Fossil Makes Wearables Play With $260 Million Misfit Acquisition


Texas-based watchmaker Fossil is making a late entry into the overcrowded and hyper-litigious activity tracker market with a reported $260 million acquisition of Misfit Wearables. The acquisition will be the largest in the industry, topping Intel’s $100 million acquisition of Basis in 2014, and Jawbone’s 2013 acquisition of BodyMedia for a price rumored to be north of $100 million as well. The transition will bring Misfit CEO and co-founder Sonny Vu to Fossil as the president and CTO of connected devices.

It’s certainly an interesting time to be moving into activity trackers for Fossil. Other major brands like Nike and Under Armour are building digital ecosystems, but are sitting out the hardware fight. Nike sunset its FuelBand activity tracker in 2014 and realigned its staff to expand the Nike+ platform instead. Under Armour avoided the space to begin with, acquiring exercise app MyFitnessPal for $475 million and fitness community app Endomondo for $85 million, but stayed away from hardware after its own failed experiment with a fitness tracker product line. The remaining major players in the fitness tracker market are Fitbit, Jawbone, and Intel’s Basis product line. Fitbit and Jawbone are entrenched in a legal battled that now includes four lawsuits and a countersuit, all filed in the last year. Most concerning, however, is the growing speculation that it’s just a matter of time before major consumer electronics vendors, namely Samsung and Apple, get their smartwatch offerings dialed in enough to decimate the activity tracker market in the same way that smartphones replaced MP3 players and GPS devices.
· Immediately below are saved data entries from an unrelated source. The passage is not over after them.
(* ===== verification/Terminate.v ===== *)
(** The terminator's task ([src/l4/terminate.rs]): a pass publishes new connections, pumps
    every stream both ways, sends what the stack has ready and reports what ended.

    A connection's entry holds its bridge ([Bridge.v]) with the [Terminated] the stream was
    published as.  The queue of accepted connections and the reactor are what they answer:
    [takes] says of each offered connection whether the consumer's queue takes it, and
    [reactor] how many packets are taken before the reactor is gone, if it goes. *)

From S2P Require Import Prelude Wire Net Plan Pool Egress Transport Bridge Stack StackTheory.
Open Scope Z_scope.

(** The entries of the task's table. *)
Abbreviation Conns := (gmap nat (Terminated * Bridge)).

Section Terminate.
Context {S I : Type} `{SmoltcpLaws S I}.
Implicit Types st : LocalStack S I.

Abbreviation Run A := (Res Empty_set A).

(** ** Pumping one stream *)

(** Peer bytes to the task, with the bytes that came; each round queues a chunk, so the
    queue's depth is fuel enough. *)
Fixpoint pump_peer (fuel : nat) st (id : nat) (b : Bridge) : Run (LocalStack S I * Bridge * bytes) :=
  match fuel with
  | O => Panic
  | Datatypes.S fuel =>
      if negb (br_to_task b) || negb (br_task b) || (DEPTH <=? length (br_in b))%nat then Ok (st, b, []) else
      match LocalStack_recv st id CHUNK with
      | (Ok [], st) => Ok (st, b, [])
      | (Ok bs, st) =>
          '(st, b, more) ← pump_peer fuel st id (with_in b (br_in b ++ [bs]) true (br_reset b) (br_pending b));
          Ok (st, b, bs ++ more)
      | (Err WouldBlock, st) => Ok (st, b, [])
      | (Err Closed, st) | (Err Unknown, st) => Ok (st, with_in b (br_in b) false (br_reset b) (br_pending b), [])
      | (Err Reset, st) => Ok (st, Plumbing_reset b, [])
      | (Panic, _) => Panic
      end
  end.

(** Task bytes to the peer, with the bytes that went; each round takes a chunk. *)
Fixpoint pump_task (fuel : nat) st (id : nat) (b : Bridge) : Run (LocalStack S I * Bridge * bytes) :=
  match fuel with
  | O => Panic
  | Datatypes.S fuel =>
      let next :=
        match br_pending_out b, br_out b with
        | Some chunk, out => Some (chunk, out)
        | None, chunk :: out => Some (chunk, out)
        | None, [] => None
        end in
      match next with
      | None =>
          if br_outbound b || br_finished b then Ok (st, b, []) else
          match LocalStack_close st id with
          | Ok st => Ok (st, with_out b [] false None true, [])
          | _ => Panic
          end
      | Some (chunk, out) =>
          match LocalStack_send st id chunk with
          | (Ok written, st) =>
              if (written <? length chunk)%nat
              then Ok (st, with_out b out (br_outbound b) (Some (drop written chunk)) (br_finished b), take written chunk)
              else
                '(st, b, more) ← pump_task fuel st id (with_out b out (br_outbound b) None (br_finished b));
                Ok (st, b, chunk ++ more)
          | (Err WouldBlock, st) => Ok (st, with_out b out (br_outbound b) (Some chunk) (br_finished b), [])
          | (Err _, st) => Ok (st, with_out b out (br_outbound b) None (br_finished b), [])
          | (Panic, _) => Panic
          end
      end
  end.

Definition pump st (id : nat) (b : Bridge) : Run (LocalStack S I * Bridge * bytes * bytes) :=
  '(st, b, came) ← pump_peer (Datatypes.S DEPTH) st id b;
  '(st, b, gave) ← pump_task (Datatypes.S (Datatypes.S (length (br_out b)))) st id b;
  Ok (st, b, came, gave).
The upside for Fossil is the potential revenue. The company’s watch sales are flat year-to-date. Meanwhile, its competitors are bringing their own increasingly sophisticated devices to market, like Tag Heuer’s latest wristwatch, which runs on an Android Wear operating system and tracks daily steps and caloric burn. For those that are thriving in the activity tracker market, namely Fitbit, returns have been fantastic. Fitbit’s Q3 revenue was $409 million, and earnings per share closed at $0.19, nearly double analyst expectations of $0.10.
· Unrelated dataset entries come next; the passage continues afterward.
(* ===== verification/Upstream.v ===== *)
(** The DNS upstreams ([src/policy/upstream.rs]): length-prefixed framing, HTTP/1.1
    responses, the exchanges of Do53, DoH and DoQ with their retries, and the pool of
    idle connections.

    A byte stream is the script of its reads.  An exchange that takes time is [Timed]:
    when it answers and what, or never. *)

From S2P Require Import Prelude Wire Net Plan Pool DnsName DnsMessage DnsResponse IpText Text Egress Sansio Idle.
Open Scope Z_scope.

Definition MAX_DNS_MESSAGE : nat := 4096.

(** [bounded] of [src/policy/demux.rs]. *)
Definition bounded (length : nat) : Res ErrorKind nat := if (MAX_DNS_MESSAGE <? length)%nat then Err InvalidData else Ok length.

(** ** Length-prefixed messages *)

(** [io] is what will be read and what was written; a write of the model succeeds. *)
Record Frames := mkFrames { f_reads : Script; f_sent : bytes; f_buffer : bytes }.

Definition Frames_send (f : Frames) (message : bytes) : Res ErrorKind unit * Frames :=
  if U16_MAX <? Z.of_nat (length message) then (Err InvalidInput, f)
  else (Ok tt, mkFrames (f_reads f) (f_sent f ++ be_bytes 2 (Z.of_nat (length message)) ++ message) (f_buffer f)).

(** A whole message at the front of the buffer. *)
Definition Frames_whole (buffer : bytes) : Res ErrorKind (option (bytes * bytes)) :=
  match buffer with
  | high :: low :: rest =>
      len ← bounded (Z.to_nat (be_value [high; low]));
      Ok (if (2 + len <=? length buffer)%nat then Some (take len rest, drop len rest) else None)
  | _ => Ok None
  end.

Definition FRAMES_CHUNK : nat := 2048.

(** Polls of one [recv]: a poll that waits leaves the call to be polled again or
    dropped; its bytes stay in the buffer. *)
Fixpoint Frames_recv_loop (fuel : nat) (f : Frames) : Poll bytes * Frames :=
  match fuel with
  | O => (Panics, f)
  | S fuel =>
      match Frames_whole (f_buffer f) with
      | Err kind => (Failed kind, f)
      | Panic => (Panics, f)
      | Ok (Some (message, rest)) => (Ready message, mkFrames (f_reads f) (f_sent f) rest)
      | Ok None =>
          let '(r, reads) := stream_poll_read (f_reads f) FRAMES_CHUNK in
          match r with
          | Ready [] => (Failed UnexpectedEof, mkFrames reads (f_sent f) (f_buffer f))
          | Ready chunk => Frames_recv_loop fuel (mkFrames reads (f_sent f) (f_buffer f ++ chunk))
          | Failed kind => (Failed kind, mkFrames reads (f_sent f) (f_buffer f))
          | Waits => (Waits, mkFrames reads (f_sent f) (f_buffer f))
          | Panics => (Panics, mkFrames reads (f_sent f) (f_buffer f))
          end
      end
  end.

(** A read that goes on takes a byte at least. *)
Definition Frames_recv (f : Frames) : Poll bytes * Frames := Frames_recv_loop (S (length (arriving (f_reads f)))) f.

(** [read_exact]: reads until the buffer is full. *)
Fixpoint read_exact_loop (fuel want : nat) (s : Script) : Res ErrorKind bytes * Script :=
  match want with
  | O => (Ok [], s)
  | _ =>
      match fuel with
      | O => (Panic, s)
      | S fuel =>
          match await_read s want with
          | (Ok [], s) => (Err UnexpectedEof, s)
          | (Ok chunk, s) =>
              let '(r, s) := read_exact_loop fuel (want - length chunk) s in
              (match r with Ok more => Ok (chunk ++ more) | r => r end, s)
          | (r, s) => (r, s)
          end
      end
  end.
For Misfit, it must have been an electrifying few years leading up to its acquisition. The company officially launched in 2011, but operated in stealth until 2013, when it unveiled its Misfit Shine activity tracker through an Indiegogo crowdfunding campaign that raised $847,000 on an initial goal of just $100,000. Early shipments were delayed by hardware and software issues, but by mid-summer 2013, the problems were resolved and shipments were en route to customers. After its campaign, the company went on a near full-time fundraising tear, closing a $15 million Series B in December 2013, and then a $40 million Series C in December 2014. Now, just under a year later, Misfit has been acquired in a record-setting deal for the market.